Saved data entries
──────────

(** An instance of the [int] oracle: a non-empty string of ASCII digits has
    its decimal value, every other string of the examples is rejected as
    [int] does with a [ValueError]. *)
Definition sample_int (s : string) : result Z :=
  match s with
  | EmptyString => Raise (Exception "invalid literal for int() with base 10: ''")
  | _ =>
      match digits_value 0 s with
      | Some z => Ok z
      | None => Raise (Exception ("invalid literal for int() with base 10: '" +:+ s +:+ "'"))
      end
  end.

(** An instance of the [b64decode] oracle on the payloads of the examples:
    ["QUJD"] decodes to the bytes of "ABC"; ["QUJ"] lacks its padding. *)
Definition sample_b64decode (s : string) : result bytes :=
  if String.eqb s "QUJD" then Ok [Byte.x41; Byte.x42; Byte.x43]
  else Raise (Exception "Incorrect padding").

(** An instance of the [repr] oracle, right for the ids of the examples
    (letters, digits and hyphens): the string between single quotes. *)
Definition sample_repr (s : string) : string := "'" +:+ s +:+ "'".

(** An instance of the [validation_text] oracle; no example depends on the
    text. *)
Definition sample_validation_text (model field : string) : string :=
  "1 validation error for " +:+ model.

(** A world where the browser, the file system and the library calls work;
    the page elements and the HTTP answers are the parameters. *)
Definition sample_world (elements : list Img)
    (http : nat -> string -> result Response) : World :=
  {| uuid4 := "job-1";
     now := "20240101_120000";
     makedirs := fun _ => Ok tt;
     webdriver_Chrome := Ok tt;
     driver_get := fun _ => Ok tt;
     scroll_to := fun _ => Ok tt;
     scroll_height := fun _ => Ok 1080%Z;
     find_elements := Ok elements;
     int := sample_int;
     b64decode := sample_b64decode;
     requests_get := http;
     open_wb := fun _ => Ok tt;
     driver_quit := Ok tt;
     repr := sample_repr;
     validation_text := sample_validation_text |}.

Definition http_ok : nat -> string -> result Response :=
  fun _ _ => Ok {| status_code := 200; content := [Byte.xff; Byte.xd8] |}.

Definition http_404 : nat -> string -> result Response :=
  fun _ _ => Ok {| status_code := 404; content := [] |}.

Definition img_of (url w h : string) : Img :=
  {| src := Some url; data_src := None; width := Some w; height := Some h |}.

Definition cats_request (n : Z) : ScrapeRequest.t :=
  {| ScrapeRequest.search_term := "cats";
     ScrapeRequest.num_images := Some n;
     ScrapeRequest.folder_name := Some "out" |}.

Definition lookup_job (job_id : string) (st : State) : option Job :=
  job_statuses st !! job_id.

(** ** The extractor as the specification words it

    These follow the specification's description of the Image Extractor and
    are compared with [scrape_all_images] below.  The specification's test
    for a placeholder ([is_animated_placeholder]) and the test the code
    makes ([has_gif_marker]) are kept apart: [claimed_urls] is the output
    the specification describes, [extractor_spec] the same with the code's
    test in its place. *)

(** A source URL, preferring the eagerly loaded attribute and falling back
    to the lazy-load attribute; an empty attribute resolves to nothing. *)
Definition resolved_url (img : Img) : option string :=
  let lazy_url :=
    match data_src img with
    | Some s => if String.eqb s "" then None else Some s
    | None => None
    end in
  match src img with
  | Some s => if String.eqb s "" then lazy_url else Some s
  | None => lazy_url
  end.

Definition lower_ascii (a : ascii) : ascii :=
  let n := N_of_ascii a in
  if (65 <=? n)%N && (n <=? 90)%N then ascii_of_N (n + 32) else a.

(** [s] with its ASCII letters in lower case. *)
Fixpoint lower (s : string) : string :=
  match s with
  | EmptyString => EmptyString
  | String a s' => String (lower_ascii a) (lower s')
  end.

(** The URL denotes the inline animated placeholder format: it is an inline
    ([data:]) URL whose media type is [image/gif], in any letter case. *)
Definition is_animated_placeholder (url : string) : bool :=
  startswith "data:image/gif" (lower url).

(** The test of line 87: the text "data:image/gif" occurs somewhere in the
    URL, in exactly this case. *)
Definition has_gif_marker (url : string) : bool :=
  contains "data:image/gif" url.

(** A reported dimension, an unset one counting as 0. *)
Definition dimension (w : World) (a : option string) : Z :=
  match a with
  | Some s =>
      if String.eqb s "" then 0%Z
      else match int w s with Ok z => z | Raise _ => 0%Z end
  | None => 0%Z
  end.

Definition min_dimension : Z := 100.

(** The element has a source URL that passes the code's test. *)
Definition has_candidate_url (img : Img) : Prop :=
  exists url, resolved_url img = Some url /\ has_gif_marker url = false.

(** What the specification keeps of an element: its resolved URL, unless
    that denotes the placeholder format or a dimension is below the
    minimum. *)
Definition claimed_candidate (w : World) (img : Img) : option string :=
  match resolved_url img with
  | Some url =>
      if negb (is_animated_placeholder url)
         && (min_dimension <=? dimension w (width img))%Z
         && (min_dimension <=? dimension w (height img))%Z
      then Some url else None
  | None => None
  end.

(** The output the specification describes: the URLs of the kept elements,
    in DOM order. *)
Definition claimed_urls (w : World) (images : list Img) : list string :=
  omap (claimed_candidate w) images.

(** The same with the code's test for the specification's. *)
Definition candidate (w : World) (img : Img) : option string :=
  match resolved_url img with
  | Some url =>
      if negb (has_gif_marker url)
         && (min_dimension <=? dimension w (width img))%Z
         && (min_dimension <=? dimension w (height img))%Z
      then Some url else None
  | None => None
  end.

Definition extractor_spec (w : World) (images : list Img) : list string :=
  omap (candidate w) images.

(** The attribute is present, non-empty and rejected by [int]. *)
Definition unparseable (w : World) (a : option string) : Prop :=
  exists s, a = Some s /\ s <> "" /\ is_ok (int w s) = false.

(** The attribute is unset, empty, or accepted by [int]. *)
Definition readable (w : World) (a : option string) : Prop :=
  is_ok (int_or_0 w a) = true.

(** ** Sample pages and states *)

(** Three elements: a large remote image, one that is too narrow, and a large
    inline PNG. *)
Definition page_cats : list Img :=
  [ img_of "http://img.example/1.jpg" "120" "120";
    img_of "http://img.example/2.jpg" "50" "120";
    img_of "data:image/png;base64,QUJD" "200" "200" ].

(** One element with a usable URL whose width is not a number. *)
Definition page_bad_width : list Img :=
  [ img_of "http://img.example/1.jpg" "abc" "120" ].


(** The table after [POST /scrape {searchTerm: "cats", numImages: n,
    folderName: "out"}] on an empty service. *)
Definition st_created (n : Z) : State :=
  snd (start_scrape (sample_world [] http_ok) (cats_request n) init_state).

(** The same job after its pipeline has run on [page_cats]. *)
Definition st_finished : State :=
  snd (scrape_images_task (sample_world page_cats http_ok)
         "job-1" "cats" (Some 3%Z) "GoogleSearchImages/out" (st_created 3)).

(** The network refuses the first connection attempt. *)
Definition http_timeout : nat -> string -> result Response :=
  fun _ _ => Raise (Exception "Read timed out. (read timeout=10)").



(** A page with a remote image whose query string mentions the GIF marker,
    and an inline GIF whose media type is written in upper case. *)
Definition page_gif_marker : list Img :=
  [ img_of "http://x.example/?u=data:image/gif" "200" "200";
    img_of "data:image/GIF;base64,QUJD" "200" "200" ].

(** A request whose body carries ["num_images": null]. *)
Definition null_count_request : ScrapeRequest.t :=
  {| ScrapeRequest.search_term := "cats";
     ScrapeRequest.num_images := None;
     ScrapeRequest.folder_name := Some "out" |}.

(** The job of that request, created and run on [page_cats]. *)
Definition st_null_count_run : State :=
  let w := sample_world page_cats http_ok in
  snd (scrape_images_task w "job-1" "cats" None "GoogleSearchImages/out"
         (snd (start_scrape w null_count_request init_state))).

(** ** Predicates used in the statements *)

(** The operation does not touch the job table. *)
Definition keeps_jobs {A} (m : M A) : Prop :=
  forall st, job_statuses (snd (m st)) = job_statuses st.

(** [n] more GETs have been issued. *)
Definition add_gets (n : nat) (st : State) : State := set_gets (fun g => g + n) st.


(** The GET issued after [at_get] earlier ones returns a response whose
    status code is not 200. *)
Definition not_success (w : World) (image_url : string) (at_get : nat) : Prop :=
  exists r, requests_get w at_get image_url = Ok r /\ status_code r <> 200%Z.

(** The status strings the module writes. *)
Definition written_statuses : list string :=
  ["pending"; "cancelled"; "completed"; "failed"].

(** A record is well formed: its status is one the module writes, and its
    progress does not exceed a non-negative requested count. *)
Definition job_ok (j : Job) : Prop :=
  status j ∈ written_statuses /\
  (forall n, total_images j = Some n -> (0 <= n)%Z -> (images_scraped j <= n)%Z).

(** A scheduled task agrees with the table: its job is present with the
    requested count the task was created with, and the candidates it still
    has to visit fit under that count. *)
Definition task_ok (tbl : gmap string Job) (t : Task) : Prop :=
  match t with
  | TStart job_id _ num_images _ =>
      exists j, tbl !! job_id = Some j /\ total_images j = num_images
  | TLoop job_id _ _ _ index image_urls =>
      exists j, tbl !! job_id = Some j /\ (1 <= index)%Z /\
        (forall n, total_images j = Some n -> (0 <= n)%Z ->
           (index - 1 + Z.of_nat (length image_urls) <= n)%Z)
  | TDone _ _ => True
  end.

(** Every job of [tbl] is still in [tbl'] with the same requested count. *)
Definition extends (tbl tbl' : gmap string Job) : Prop :=
  forall job_id j, tbl !! job_id = Some j ->
    exists j', tbl' !! job_id = Some j' /\ total_images j' = total_images j.

Definition sys_inv (s : Sys) : Prop :=
  map_Forall (fun _ j => job_ok j) (job_statuses (state s))
  /\ Forall (task_ok (job_statuses (state s))) (tasks s).

(** Every event of the sequence is admissible where it happens. *)
Fixpoint admissible_all (evs : list Event) (s : Sys) : Prop :=
  match evs with
  | [] => True
  | ev :: evs' => admissible ev s /\ admissible_all evs' (sys_step ev s)
  end.

(** What a client polling [GET /status/{job_id}] sees. *)
Definition polled (job_id : string) (st : State) : option JobStatus.t :=
  match fst (get_job_status job_id st) with
  | Ok js => Some js
  | Raise _ => None
  end.

Definition init_sys : Sys := {| state := init_state; tasks := [] |}.

(** The service after one job for three cat pictures was created and its
    task advanced twice on [page_cats]: the page is loaded and the first
    candidate fetched. *)
Definition sys_first_fetch : Sys :=
  let w := sample_world page_cats http_ok in
  run_events [Create w (cats_request 3); Run w 0; Run w 0] init_sys.

(** The service after a job asking for -1 pictures was created. *)
Definition sys_negative : Sys :=
  sys_step (Create (sample_world page_cats http_ok) (cats_request (-1))) init_sys.

(** The state in which the task of [sys_first_fetch] enters its loop. *)
Definition st_loop_entry : State :=
  let w := sample_world page_cats http_ok in
  state (run_events [Create w (cats_request 3); Run w 0] init_sys).

(** A page whose first candidate is an inline PNG with a truncated base64
    payload, followed by a remote image. *)
Definition page_malformed : list Img :=
  [ img_of "data:image/png;base64,QUJ" "200" "200";
    img_of "http://img.example/2.jpg" "120" "120" ].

──────────

■ Required action ■
Both the line containing "its padding. *)" and the line containing "ScrapeRequest.num_images := Some n;" belong in the answer. Print them and every line above that falls between them exactly, and no others.

■ Answer for the task ■
    ["QUJD"] decodes to the bytes of "ABC"; ["QUJ"] lacks its padding. *)
Definition sample_b64decode (s : string) : result bytes :=
  if String.eqb s "QUJD" then Ok [Byte.x41; Byte.x42; Byte.x43]
  else Raise (Exception "Incorrect padding").

(** An instance of the [repr] oracle, right for the ids of the examples
    (letters, digits and hyphens): the string between single quotes. *)
Definition sample_repr (s : string) : string := "'" +:+ s +:+ "'".

(** An instance of the [validation_text] oracle; no example depends on the
    text. *)
Definition sample_validation_text (model field : string) : string :=
  "1 validation error for " +:+ model.

(** A world where the browser, the file system and the library calls work;
    the page elements and the HTTP answers are the parameters. *)
Definition sample_world (elements : list Img)
    (http : nat -> string -> result Response) : World :=
  {| uuid4 := "job-1";
     now := "20240101_120000";
     makedirs := fun _ => Ok tt;
     webdriver_Chrome := Ok tt;
     driver_get := fun _ => Ok tt;
     scroll_to := fun _ => Ok tt;
     scroll_height := fun _ => Ok 1080%Z;
     find_elements := Ok elements;
     int := sample_int;
     b64decode := sample_b64decode;
     requests_get := http;
     open_wb := fun _ => Ok tt;
     driver_quit := Ok tt;
     repr := sample_repr;
     validation_text := sample_validation_text |}.

Definition http_ok : nat -> string -> result Response :=
  fun _ _ => Ok {| status_code := 200; content := [Byte.xff; Byte.xd8] |}.

Definition http_404 : nat -> string -> result Response :=
  fun _ _ => Ok {| status_code := 404; content := [] |}.

Definition img_of (url w h : string) : Img :=
  {| src := Some url; data_src := None; width := Some w; height := Some h |}.

Definition cats_request (n : Z) : ScrapeRequest.t :=
  {| ScrapeRequest.search_term := "cats";
     ScrapeRequest.num_images := Some n;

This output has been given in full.